The 45 families under Natarajan have around 350 children. While the older children, he says, go to a government school, infants and toddlers accompany the women to beg in the city. Some of them carry drums to draw attention to their babies, the older men carry whips. Mari, who estimates his age to be 79, is among them. Sporting dark glasses, he usually begs outside Perambur railway station, making around Rs100 a day. "When I bleed, I wipe my blood on some of these babies for more sympathy," he says. When asked why the community uses torture, he scratches his matted grey hair and shrugs. "That’s what our ancestors taught us," he says, showing off his only inheritance -- a whip.

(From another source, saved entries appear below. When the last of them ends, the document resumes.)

(* ===== verification/SharedMem.v ===== *)
(** * A shared store in memory

    Databases are logs of commits.  A schedule says what other tasks commit
    before each of the next calls; a commit finds a conflict as SlateDB does,
    by comparing the keys of the commits since the transaction began with what
    it read ([SerializableSnapshot]) or wrote ([Snapshot]).  This world satisfies
    the laws of SharedStore.v; the examples of SerialProps.v run in it. *)

From S2P Require Import Prelude RustStd Error Keys SlateDb MemDb FileMetadata Locality.
From S2P Require Import SharedStore.

#[global] Instance write_op_eq_dec : EqDecision WriteOp.
Proof. solve_decision. Defined.
#[global] Instance commit_eq_dec : EqDecision Commit.
Proof. solve_decision. Defined.

Record SharedMem := {
  sm_me : nat;
  sm_logs : gmap nat (list Commit);
  sm_txns : gmap nat TxnState;
  sm_next : nat;
  (** What others commit, to which database, before each of the next calls. *)
  sm_schedule : list (list (nat * Commit));
  sm_clock : option N
}.
Record SDb := { sdb_name : nat }.
#[global] Instance sdb_eq_dec : EqDecision SDb.
Proof. solve_decision. Defined.
Record STxn := { stxn_id : nat; stxn_db : SDb; stxn_level : IsolationLevel }.

Definition sm_log (w : SharedMem) (d : SDb) : list Commit := default [] (sm_logs w !! sdb_name d).
Definition sm_txn (w : SharedMem) (t : STxn) : TxnState :=
  default {| start := []; buffer := []; read_set := [] |} (sm_txns w !! stxn_id t).

Definition add_commit (c : nat * Commit) (logs : gmap nat (list Commit)) : gmap nat (list Commit) :=
  <[c.1 := default [] (logs !! c.1) ++ [c.2]]> logs.
Definition set_logs (w : SharedMem) (logs : gmap nat (list Commit)) : SharedMem :=
  {| sm_me := sm_me w; sm_logs := logs; sm_txns := sm_txns w; sm_next := sm_next w;
     sm_schedule := sm_schedule w; sm_clock := sm_clock w |}.
Definition set_txn (w : SharedMem) (i : nat) (s : TxnState) : SharedMem :=
  {| sm_me := sm_me w; sm_logs := sm_logs w; sm_txns := <[i := s]> (sm_txns w);
     sm_next := sm_next w; sm_schedule := sm_schedule w; sm_clock := sm_clock w |}.

(** The others have their turn. *)
Definition tick (w : SharedMem) : SharedMem :=
  {| sm_me := sm_me w;
     sm_logs := foldl (fun logs c => add_commit c logs) (sm_logs w)
       (filter (fun c => committed_by c.2 <> sm_me w) (default [] (head (sm_schedule w))));
     sm_txns := sm_txns w; sm_next := sm_next w; sm_schedule := tail (sm_schedule w);
     sm_clock := sm_clock w |}.

Definition timed {A} (op : SharedMem -> res slatedb_error A * SharedMem) : M slatedb_error SharedMem A :=
  fun w => op (tick w).

(** ** Conflicts *)

Definition written_in (ops : WriteBatch) : KeyRange :=
  fun k => existsb (fun o => bool_decide (op_key o = k)) ops.
Definition touches (l : list Commit) (rs : list KeyRange) : bool :=
  existsb (fun c => existsb (fun o => existsb (fun r => r (op_key o)) rs) (writes c)) l.

Definition conflicts (w : SharedMem) (t : STxn) : bool :=
  let s := sm_txn w t in
  let log := sm_log w (stxn_db t) in
  negb (bool_decide (take (length (start s)) log = start s)) ||
  touches (drop (length (start s)) log)
    (match stxn_level t with
     | Snapshot => [written_in (buffer s)]
     | SerializableSnapshot => written_in (buffer s) :: read_set s
     end).

Definition conflict_error : slatedb_error :=
  {| slatedb_kind := KindTransaction; slatedb_display := "transaction conflict" |}.

(** ** The calls *)

Definition read_txn {A} (t : STxn) (r : KeyRange) (view : kv -> A) (w : SharedMem)
    : res slatedb_error A * SharedMem :=
  let s := sm_txn w t in (Ok (view (txn_contents s)), set_txn w (stxn_id t) (with_read s r)).
Definition write_txn (t : STxn) (o : WriteOp) (w : SharedMem) : res slatedb_error unit * SharedMem :=
  (Ok tt, set_txn w (stxn_id t) (with_op (sm_txn w t) o)).

Definition rows_under (m : kv) (p : list byte) : list KeyValue :=
  mem_rows m (fun k => starts_with k p = true).
Definition next_row : M slatedb_error (list KeyValue * SharedMem) (option KeyValue) :=
  fun '(it, w) =>
    match it with
    | [] => (Ok None, ([], tick w))
    | row :: it => (Ok (Some row), (it, tick w))
    end.

#[global] Instance sm_txn_reads : DbReadOps SharedMem STxn := {|
    ScanIter := list KeyValue;
    db_get t k := timed (read_txn t (the_key k) (fun m => m !! k));
    db_scan_with_options t first last _ :=
      timed (read_txn t (fun k => bool_decide (bytes_le first k /\ bytes_le k last))
               (fun m => mem_rows m (fun k => bytes_le first k /\ bytes_le k last)));
    db_scan_prefix t p := timed (read_txn t (under p) (fun m => rows_under m p));
    iter_next := next_row;
    iter_bound := length (A:=KeyValue)
  |}.

(** Reads outside a transaction see the log as it is. *)
#[global] Instance sm_db_reads : DbReadOps SharedMem SDb := {|
    ScanIter := list KeyValue;
    db_get d k := timed (fun w => (Ok (replay (sm_log w d) !! k), w));
    db_scan_with_options d first last _ :=
      timed (fun w => (Ok (mem_rows (replay (sm_log w d)) (fun k => bytes_le first k /\ bytes_le k last)), w));
    db_scan_prefix d p := timed (fun w => (Ok (rows_under (replay (sm_log w d)) p), w));
    iter_next := next_row;
    iter_bound := length (A:=KeyValue)
  |}.

Definition sm_commit (t : STxn) (w : SharedMem) : res slatedb_error unit * SharedMem :=
  if conflicts w t then (Err conflict_error, w)
  else
    (Ok tt, set_logs w (add_commit (sdb_name (stxn_db t),
       {| committed_by := sm_me w; writes := buffer (sm_txn w t) |}) (sm_logs w))).

Definition sm_begin (d : SDb) (level : IsolationLevel) (w : SharedMem)
    : res slatedb_error STxn * SharedMem :=
  (Ok {| stxn_id := sm_next w; stxn_db := d; stxn_level := level |},
   {| sm_me := sm_me w; sm_logs := sm_logs w;
      sm_txns := <[sm_next w := {| start := sm_log w d; buffer := []; read_set := [] |}]> (sm_txns w);
      sm_next := S (sm_next w); sm_schedule := sm_schedule w; sm_clock := sm_clock w |}).

#[global] Instance sm_slatedb : SlateDb SharedMem SDb STxn := {|
    db_write d b := timed (fun w =>
      (Ok tt, set_logs w (add_commit (sdb_name d, {| committed_by := sm_me w; writes := b |}) (sm_logs w))));
    db_flush d := timed (fun w => (Ok tt, w));
    db_begin d level := timed (sm_begin d level);
    txn_put t k v := timed (write_txn t (Put k v));
    txn_delete t k := timed (write_txn t (Delete k));
    txn_commit t := timed (sm_commit t)
  |}.

#[global] Instance sm_clock_ops : Clock SharedMem := fun w => (sm_clock w, tick w).

(** ** The laws *)

#[global] Instance sm_world : SharedWorld SharedMem SDb STxn := {|
    me := sm_me;
    history := sm_log;
    ready _ := True;
    txn_home := stxn_db;
    txn_level := stxn_level;
    txn_state := sm_txn;
    rows_left it := it
  |}.

Lemma add_commits_log l logs i n :
  Forall (fun c : nat * Commit => committed_by c.2 <> i) l ->
  exists more, default [] (foldl (fun logs c => add_commit c logs) logs l !! n) = default [] (logs !! n) ++ more /\
    mine i more = [].
Proof.
  revert logs. induction l as [|[j c] l IH]; intros logs Hl; inversion_clear Hl as [|? ? Hc Hrest]; cbn [foldl].
  { exists []. by rewrite app_nil_r. }
  destruct (IH (add_commit (j, c) logs) Hrest) as (more & -> & Hm). cbn [snd] in Hc.
  unfold add_commit. cbn [fst snd]. destruct (decide (j = n)) as [->|Hne].
  - rewrite lookup_insert_eq. exists (c :: more). cbn [default from_option id].
    split; [by rewrite <-app_assoc|]. unfold mine in *. by rewrite filter_cons_False.
  - rewrite lookup_insert_ne by done. by exists more.
Qed.

Lemma tick_log w d : exists more, sm_log (tick w) d = sm_log w d ++ more /\ mine (sm_me w) more = [].
Proof.
  apply add_commits_log. apply Forall_forall. by intros c [? _]%list_elem_of_filter.
Qed.

Lemma elapse_logs w w' :
  sm_me w' = sm_me w -> (forall d, sm_log w' d = sm_log (tick w) d) -> elapse (Txn:=STxn) w w'.
Proof.
  intros Hme Hlog. split_and!; [done..|]. intros d. cbn [history sm_world me]. rewrite Hlog.
  destruct (tick_log w d) as (more & -> & Hm). split; [by apply prefix_app_r|].
  by rewrite mine_app, Hm, app_nil_r.
Qed.

Lemma set_txn_state w t s : sm_txn (set_txn w (stxn_id t) s) t = s.
Proof. unfold sm_txn, set_txn. cbn [sm_txns]. by rewrite lookup_insert_eq. Qed.

(** Keys that the commits did not write read the same. *)
Lemma touches_agree rs l k :
  touches k rs = false -> agree_on rs (replay l) (replay (l ++ k)).
Proof.
  revert l. induction k as [|c k IH]; intros l Ht r j Hr Hj.
  { by rewrite app_nil_r. }
  cbn [touches existsb] in Ht. apply orb_false_iff in Ht as [Hc Ht].
  rewrite cons_middle, app_assoc. rewrite (IH _ Ht r j Hr Hj), replay_snoc.
  apply lookup_apply_batch_ne. intros o Ho <-. apply not_true_iff_false in Hc. apply Hc.
  apply existsb_exists. exists o. split; [by apply list_elem_of_In|].
  apply existsb_exists. exists r. split; [by apply list_elem_of_In|done].
Qed.

Lemma conflicts_false w t :
  conflicts w t = false ->
  sm_log w (stxn_db t) = start (sm_txn w t) ++ drop (length (start (sm_txn w t))) (sm_log w (stxn_db t)) /\
  (stxn_level t = SerializableSnapshot ->
   agree_on (read_set (sm_txn w t)) (replay (start (sm_txn w t))) (replay (sm_log w (stxn_db t)))).
Proof.
  intros [Hp Ht]%orb_false_iff. apply negb_false_iff, bool_decide_eq_true in Hp.
  assert (Hlog : sm_log w (stxn_db t) =
    start (sm_txn w t) ++ drop (length (start (sm_txn w t))) (sm_log w (stxn_db t))).
  { rewrite <-Hp at 1. by rewrite take_drop. }
  split; [done|]. intros Hl. rewrite Hl in Ht. rewrite Hlog.
  pose proof (touches_agree _ (start (sm_txn w t)) _ Ht) as Hag.
  intros r k Hr. apply Hag. set_solver.
Qed.

Lemma conflicts_true w t : conflicts w t = true -> sm_log w (stxn_db t) <> start (sm_txn w t).
Proof.
  intros Hc Heq. unfold conflicts in Hc. rewrite Heq, firstn_all, drop_all in Hc.
  rewrite bool_decide_true in Hc by done. done.
Qed.

#[global] Instance sm_laws : SharedStore SharedMem SDb STxn.
Proof.
  split.
  - done.
  - intros w d level r w' [= <- <-]. split_and!; [by apply elapse_logs|by eexists|].
    intros t [= <-]. split_and!; [done..|]. exists (sm_log (tick w) d). split_and!.
    + cbn [txn_state sm_world]. unfold sm_txn. cbn [sm_txns stxn_id]. by rewrite lookup_insert_eq.
    + destruct (tick_log w d) as (more & -> & _). by apply prefix_app_r.
    + done.
  - intros w t k r w' [= <- <-]. split_and!; [by apply elapse_logs|by eexists|].
    intros v [= <-]. split; [done|]. apply set_txn_state.
  - intros w t p r w' [= <- <-]. split_and!; [by apply elapse_logs|by eexists|].
    intros it [= <-]. split; [apply listing_mem_rows|]. apply set_txn_state.
  - intros w it r it' w' Hn. cbn in Hn.
    destruct it as [|row it]; simplify_eq; split_and!; try done; try by eexists.
    all: try by apply elapse_logs.
    all: by intros o [= <-].
  - intros w t k v r w' [= <- <-]. split_and!; [by apply elapse_logs|done|].
    intros _. apply set_txn_state.
  - intros w t k r w' [= <- <-]. split_and!; [by apply elapse_logs|done|].
    intros _. apply set_txn_state.
  - intros w t r w' Hc. cbn in Hc. unfold timed, sm_commit in Hc.
    destruct (conflicts (tick w) t) eqn:Hx; simplify_eq.
    + right. right. split_and!; [done|by apply elapse_logs|]. intros _.
      split; [by apply conflicts_true in Hx|]. by eexists.
    + left. split; [done|]. destruct (conflicts_false _ _ Hx) as [_ Hag].
      assert (Hlog : forall d, sm_log (set_logs (tick w) (add_commit (sdb_name (stxn_db t),
        own w t) (sm_logs (tick w)))) d =
        if decide (d = stxn_db t) then sm_log (tick w) d ++ [own w t] else sm_log (tick w) d).
      { intros [n]. unfold sm_log, set_logs, add_commit. cbn [sm_logs fst snd sdb_name].
        destruct t as [i [n'] level]. cbn [stxn_db sdb_name]. case_decide as Hd; simplify_eq.
        - by rewrite lookup_insert_eq.
        - rewrite lookup_insert_ne; [done|]. intros ->. done. }
      split.
      * split_and!; [done..|]. intros d. cbn [history sm_world]. rewrite Hlog.
        destruct (tick_log w d) as (more & -> & _). case_decide; rewrite ?app_assoc;
          [do 2 apply prefix_app_r|apply prefix_app_r]; done.
      * intros d Hd. cbn [history sm_world me]. rewrite Hlog, decide_False by done.
        destruct (tick_log w d) as (more & -> & Hm). by rewrite mine_app, Hm, app_nil_r.
      * cbn [history sm_world me txn_home]. rewrite Hlog, decide_True by done.
        destruct (tick_log w (stxn_db t)) as (more & Hm & Hmine). exists more, [].
        rewrite !app_nil_r. split_and!; [by rewrite Hm, <-app_assoc|done|].
        intros Hl. rewrite <-Hm. by apply Hag.
  - intros w. split; [by apply elapse_logs|done].
Qed.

But the tradition of the community whipping themselves in only a century-old. "The group is part of the Sholaga tribe that was forced out of the hills in southern Karnataka after the Forest Act in 1878 made them trespassers in their own land," says S Sumathi, head of anthropology department at Madras University. Her department was given the task of proving Natarajan's community along with a similar group in Madurai and parts of Tiruvallur belong to the Sholaga tribe, which the government had refused to accept because of lack of documentation. As a result, none of them have schedule tribe certificates, depriving them of reservations in education and jobs in the government sector.
Various parameters such as kinship, migratory pattern, dialect and belief system were taken into account. "They don’t think in terms of lineage because they rarely have any story to say or boast of, but they think like a clan and function as one unit," says Sumathi. The community is endogamous, they speak a mix of Telugu, Kannada and Tamil (confirming their migratory route), their gods are not brahminical and their beliefs are intertwined with their eco-system. Their love for nature is mirrored in their local tribal laws that have now become popular folklore. S Ramalingam, the oldest in Natarajan’s clan, remembers one such law. “My father used to tell me to pluck fruits and berries only from the trees that flower in abundance,” he recalls.
At dusk, when the women return with infants tied around their chests with ragged pieces of cloth, all of them hand over their day's earnings to Natarajan. He counts the money and splits it into 10. "We have a register. The money is given to 10 families," he says. The community collectively makes Rs3,000-Rs3,500 every day. "We get more when children are sent to beg on weekends," says Natarajan, who has seven children. Not everyone in his community begs. Men and teenagers who drop out of schools make money by digging wells. Women stay at home and bear babies who are used to beg.
Natarajan’s sister Mariammal has eight children, the last ones a pair of twins. She is 29 years old.
While the leader of the neighbouring settlement refused to talk to TOI, Natarajan agreed on one condition. "We are not criminals and we aren’t beggars by choice. We want to get out and want people to know our story," he says.